Look through the records and copy each line with the string "every" in it.

*** Opening Provided data ***

(** X12: the decoder rejects no line and gives every record the columns
    of the header: there is one record per line after the first, and a
    record has a column exactly for the header names (none of them empty),
    however many cells its line has. *)
Theorem parseCSV_columns (text : string) :
  let lines := Js.split Loader.newline (Js.trim text) in
  let '(headers, data) := Loader.parseCSV text in
  length data = length lines - 1 /\
  Forall (fun h => h <> ""%string) headers /\
  Forall (fun row => forall k, Js.has_own row k = true <-> In k headers) data.
Proof.
  unfold Loader.parseCSV. cbv zeta.
  set (lines := Js.split Loader.newline (Js.trim text)).
  set (headers := filter _ _).
  split; [|split].
  - rewrite length_map. destruct lines; cbn; lia.
  - apply Forall_forall. intros h Hin. by apply list_elem_of_filter in Hin as [? _].
  - apply Forall_forall. intros row Hrow.
    apply list_elem_of_fmap in Hrow as (line & -> & _).
    unfold Loader.parseRow.
    destruct (parseRow_fold (map Js.trim (Js.split "," line)) (imap pair headers) [])
      as (Hown & _).
    cbv zeta in Hown.
    intros k. rewrite Hown. cbn [Js.has_own existsb orb].
    rewrite existsb_exists. split.
    + intros ([i h] & Hin & Heq). apply String.eqb_eq in Heq. cbn in Heq. subst h.
      apply (proj2 (list_elem_of_In _ _)) in Hin.
      apply elem_of_lookup_imap in Hin as (j & h & Hpair & Hlook).
      injection Hpair as _ ->.
      apply list_elem_of_In. by eapply list_elem_of_lookup_2.
    + intros Hin. apply (proj2 (list_elem_of_In _ _)) in Hin.
      apply list_elem_of_lookup in Hin as [i Hi].
      exists (i, k). split; [|apply String.eqb_refl].
      apply list_elem_of_In. by apply elem_of_lookup_imap_2.
Qed.

(** X13: every cell of a parsed record is a number that is not [NaN], a
    text whose [parseFloat] is [NaN], or [undefined]; it is never [null]
    and never the number [NaN]. *)
Theorem parseCSV_cells (text : string) (row : Js.object) (k : string) :
  In row (snd (Loader.parseCSV text)) ->
  Loader.parsed_cell (Js.get row k).
Proof.
  unfold Loader.parseCSV. cbv zeta. cbn [snd]. intros Hrow.
  apply in_map_iff in Hrow as (line & <- & _).
  apply get_cases; [done|]. unfold Loader.parseRow.
  apply parseRow_fold. constructor.
Qed.

Lemma parseCSV_cells_witness :
  let row := [("lat", Js.VNum 30.1); ("lon", Js.VNum 120.2);
              ("PM2.5(微克每立方米)", Js.VStr "NA"); ("date", Js.VNum 20130101)]%string in
  In row (snd (Loader.parseCSV Loader.sample_csv)) /\
  Loader.parsed_cell (Js.get row "PM2.5(微克每立方米)").
Proof.
  intros row.
  assert (In row (snd (Loader.parseCSV Loader.sample_csv))) as Hin
    by (vm_compute; right; left; reflexivity).
  split; [exact Hin|].
  exact (parseCSV_cells Loader.sample_csv row "PM2.5(微克每立方米)" Hin).
Defined.

Lemma string_app_cons (ch : ascii) (a b : string) :
  (String ch a ++ b)%string = String ch (a ++ b)%string.
Proof. done. Qed.

Lemma string_app_assoc (a b c : string) :
  ((a ++ b) ++ c)%string = (a ++ (b ++ c))%string.
Proof.
  induction a as [|ch a IH]; [done|].
  by rewrite !string_app_cons, IH.
Qed.

Lemma string_app_nil_r (a : string) : (a ++ "")%string = a.
Proof. induction a as [|ch a IH]; [done|]. by rewrite string_app_cons, IH. Qed.

Lemma string_rev_app_spec (s acc : string) :
  String.rev_app s acc = (String.rev s ++ acc)%string.
Proof.
  unfold String.rev. revert acc.
  induction s as [|ch s IH]; intros acc; [done|].
  cbn [String.rev_app].
  rewrite (IH (String ch acc)), (IH (String ch "")).
  by rewrite string_app_assoc.
Qed.

Lemma string_rev_cons (ch : ascii) (s : string) :
  String.rev (String ch s) = (String.rev s ++ String ch "")%string.
Proof. unfold String.rev at 1. cbn [String.rev_app]. apply string_rev_app_spec. Qed.

Lemma string_rev_app (a b : string) :
  String.rev (a ++ b) = (String.rev b ++ String.rev a)%string.
Proof.
  induction a as [|ch a IH].
  - change (String.rev ("" ++ b)%string) with (String.rev b).
    change (String.rev "") with ""%string. by rewrite string_app_nil_r.
  - rewrite string_app_cons, !string_rev_cons, IH. by rewrite string_app_assoc.
Qed.

Lemma string_rev_involutive (s : string) : String.rev (String.rev s) = s.
Proof.
  induction s as [|ch s IH]; [done|].
  rewrite string_rev_cons, string_rev_app, IH. done.
Qed.

Lemma prefix_app (p s : string) : String.prefix p (p ++ s) = true.
Proof.
  induction p as [|ch p IH]; [by destruct s|].
  rewrite string_app_cons. cbn [String.prefix].
  by destruct (ascii_dec ch ch).
Qed.

Lemma with_slash_ends (path : string) :
  Js.ends_with (Loader.with_slash path) "/" = true.
Proof.
  unfold Loader.with_slash.
  destruct (Js.ends_with path "/") eqn:Hends; [done|].
  unfold Js.ends_with. rewrite string_rev_app. apply prefix_app.
Qed.

Lemma with_slash_idempotent (path : string) :
  Loader.with_slash (Loader.with_slash path) = Loader.with_slash path.
Proof.
  unfold Loader.with_slash at 1. by rewrite with_slash_ends.
Qed.

Lemma testUrl_dayPath (st : Loader.state) (d root : string) :
  Loader.currentRoot st = Loader.with_slash root ->
  Loader.dayPath st d = Loader.testUrl (Loader.relativePath d) root.
Proof.
  intros Hroot. unfold Loader.dayPath, Loader.testUrl, Loader.relativePath.
  by rewrite Hroot.
Qed.

(** ** Further properties of the loader *)

Lemma setBasePath_root (path : string) (st : Loader.state) :
  path <> ""%string ->
  Loader.currentRoot (Loader.setBasePath path st) = Loader.with_slash path /\
  Loader.isResolved (Loader.setBasePath path st) = true /\
  Loader.dataCache (Loader.setBasePath path st) = Loader.dataCache st.
Proof.
  intros Hpath. unfold Loader.setBasePath.
  assert ((0 <? String.length path) = true) as ->
    by (destruct path; [done | reflexivity]).
  unfold Loader.currentRoot, Loader.isResolved. cbn.
  by rewrite with_slash_nonempty.
Qed.

(** X14: an explicit override switches fallback probing off. After
    [setBasePath] with a non-empty path the root is that path with one
    trailing slash, and the locator returns it without any fetch, whatever
    the network; setting it again changes nothing, and the empty path is
    ignored. *)
Theorem setBasePath_overrides_probing (path : string) (st : Loader.state) :
  path <> ""%string ->
  let st' := Loader.setBasePath path st in
  Loader.basePath st' = Loader.with_slash path /\
  Js.ends_with (Loader.basePath st') "/" = true /\
  Loader.currentRoot st' = Loader.with_slash path /\
  Loader.dataCache st' = Loader.dataCache st /\
  Loader.setBasePath (Loader.basePath st') st' = st' /\
  Loader.setBasePath "" st = st /\
  forall net d log,
    Loader.run net (Loader.resolveBasePathIfNeeded d) st' log
    = (Loader.with_slash path, st', log).
Proof.
  intros Hpath st'. subst st'. unfold Loader.setBasePath.
  assert ((0 <? String.length path) = true) as ->
    by (destruct path; [done | reflexivity]).
  cbn [Loader.basePath Loader.dataCache].
  split; [done|]. split; [apply with_slash_ends|]. split.
  - unfold Loader.currentRoot. cbn. by rewrite with_slash_nonempty.
  - split; [done|]. split; [|split; [done|]].
    + assert ((0 <? String.length (Loader.with_slash path)) = true) as ->.
      { pose proof (with_slash_nonempty path) as Hne.
        destruct (Loader.with_slash path); [done | reflexivity]. }
      cbn. by rewrite with_slash_idempotent.
    + intros net d log.
      destruct (run_resolve_resolved net d
                  (Loader.State (Loader.dataCache st) (Loader.with_slash path)
                                (Some (Loader.with_slash path)) (Loader.allocated st))
                  log) as (r & Hr & Hrun).
      * cbn. by rewrite with_slash_nonempty.
      * cbn in Hr. injection Hr as <-. exact Hrun.
Qed.

Lemma setBasePath_overrides_probing_witness :
  let st := Loader.setBasePath "/srv/data" (Loader.new_DataLoader None) in
  "/srv/data"%string <> ""%string /\
  Loader.basePath st = "/srv/data/"%string /\
  Loader.run Loader.down_network (Loader.resolveBasePathIfNeeded "20130101") st []
  = ("/srv/data/"%string, st, []).
Proof.
  intros st.
  assert ("/srv/data"%string <> ""%string) as Hpath by discriminate.
  split; [exact Hpath|].
  destruct (setBasePath_overrides_probing "/srv/data" (Loader.new_DataLoader None)
              Hpath) as (Hbase & _ & _ & _ & _ & _ & Hrun).
  split; [exact Hbase|]. apply Hrun.
Defined.

(** X15: [loadCSVFile] settles with exactly one fetch, of the given
    path, whatever the outcome; it returns [null] exactly when the fetch
    throws or the response is not ok, and leaves the cache and both root
    fields as they were. *)
Theorem loadCSVFile_one_fetch (net : Loader.network) (filePath : string)
  (st : Loader.state) (log : list string) :
  let '(result, st', log') := Loader.run net (Loader.loadCSVFile filePath) st log in
  log' = log ++ [filePath] /\
  (result = None <-> Loader.response_ok (net filePath) = false) /\
  Loader.dataCache st' = Loader.dataCache st /\
  Loader.basePath st' = Loader.basePath st /\
  Loader.resolvedBasePath st' = Loader.resolvedBasePath st.
Proof.
  destruct (Loader.response_ok (net filePath)) eqn:Hok.
  - destruct (run_loadCSVFile_ok net filePath st log Hok) as (headers & rows & ->).
    repeat split; try done.
  - rewrite (run_loadCSVFile_fail net filePath st log Hok). repeat split; done.
Qed.

Lemma run_loadCSVFile_text (net : Loader.network) filePath text st log :
  net filePath = Loader.Response true text ->
  Loader.run net (Loader.loadCSVFile filePath) st log
  = (Some (fst (Loader.parseCSV text),
           Loader.Array (Loader.allocated st) (snd (Loader.parseCSV text))),
     Loader.State (Loader.dataCache st) (Loader.basePath st)
                  (Loader.resolvedBasePath st) (S (Loader.allocated st)),
     log ++ [filePath]).
Proof.
  intros Hnet. unfold Loader.loadCSVFile.
  rewrite run_bind, run_fetch, Hnet.
  destruct (Loader.parseCSV text) as [headers rows].
  by rewrite run_bind, run_new_array.
Qed.

(** X16: when the file of the day is served at the first attempt,
    [loadDayData] issues that one fetch only, returns one record per data
    line of the file, each stamped with the date, its month and its day
    (the other columns as parsed), and stores the returned array in the
    cache under the date. *)
Theorem loadDayData_stamps_and_caches (net : Loader.network) (d text : string)
  (st : Loader.state) (log : list string) :
  Loader.dataCache st !! d = None ->
  net (Loader.dayPath st d) = Loader.Response true text ->
  let rows := snd (Loader.parseCSV text) in
  let data := Loader.Array (Loader.allocated st) (map (Loader.stamp d) rows) in
  Loader.run net (Loader.loadDayData d) st log
  = (data,
     Loader.State (<[d := data]> (Loader.dataCache st)) (Loader.basePath st)
                  (Loader.resolvedBasePath st) (S (Loader.allocated st)),
     log ++ [Loader.dayPath st d]) /\
  length (Loader.items data) = length rows /\
  Forall (Loader.stamped d) (Loader.items data) /\
  forall i row k,
    rows !! i = Some row ->
    k <> "date"%string -> k <> "yearMonth"%string -> k <> "day"%string ->
    (fun r => Js.get r k) <$> Loader.items data !! i = Some (Js.get row k).
Proof.
  intros Hmiss Hnet rows data. split; [|split; [|split]].
  - unfold Loader.loadDayData.
    rewrite run_bind, run_get, Hmiss.
    rewrite run_bind, (run_loadCSVFile_text net _ text) by done.
    rewrite run_bind, run_ret.
    by rewrite run_bind, run_get, run_bind, run_put, run_ret.
  - cbn. apply length_map.
  - cbn. apply Forall_forall. intros row Hrow.
    apply list_elem_of_fmap in Hrow as (row0 & -> & _). apply stamp_stamped.
  - intros i row k Hrow H1 H2 H3. cbn [Loader.items data].
    rewrite list_lookup_fmap, Hrow. cbn. by rewrite stamp_other.
Qed.

Lemma loadDayData_stamps_and_caches_witness :
  let st := Loader.new_DataLoader None in
  let d := "20130101"%string in
  Loader.dataCache st !! d = None /\
  Loader.default_network (Loader.dayPath st d) = Loader.Response true Loader.sample_csv /\
  Forall (Loader.stamped d)
    (Loader.items
       (Loader.Array (Loader.allocated st)
          (map (Loader.stamp d) (snd (Loader.parseCSV Loader.sample_csv))))).
Proof.
  intros st d.
  assert (Loader.dataCache st !! d = None) as Hmiss by reflexivity.
  assert (Loader.default_network (Loader.dayPath st d)
          = Loader.Response true Loader.sample_csv) as Hnet
    by (vm_compute; reflexivity).
  split; [exact Hmiss|]. split; [exact Hnet|].
  pose proof (loadDayData_stamps_and_caches Loader.default_network d
                Loader.sample_csv st [] Hmiss Hnet) as Hspec.
  cbv zeta in Hspec. destruct Hspec as (_ & _ & Hstamped & _). exact Hstamped.
Defined.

*** Closing Provided data ***

**Output of the exercise**
(** X12: the decoder rejects no line and gives every record the columns
(** X13: every cell of a parsed record is a number that is not [NaN], a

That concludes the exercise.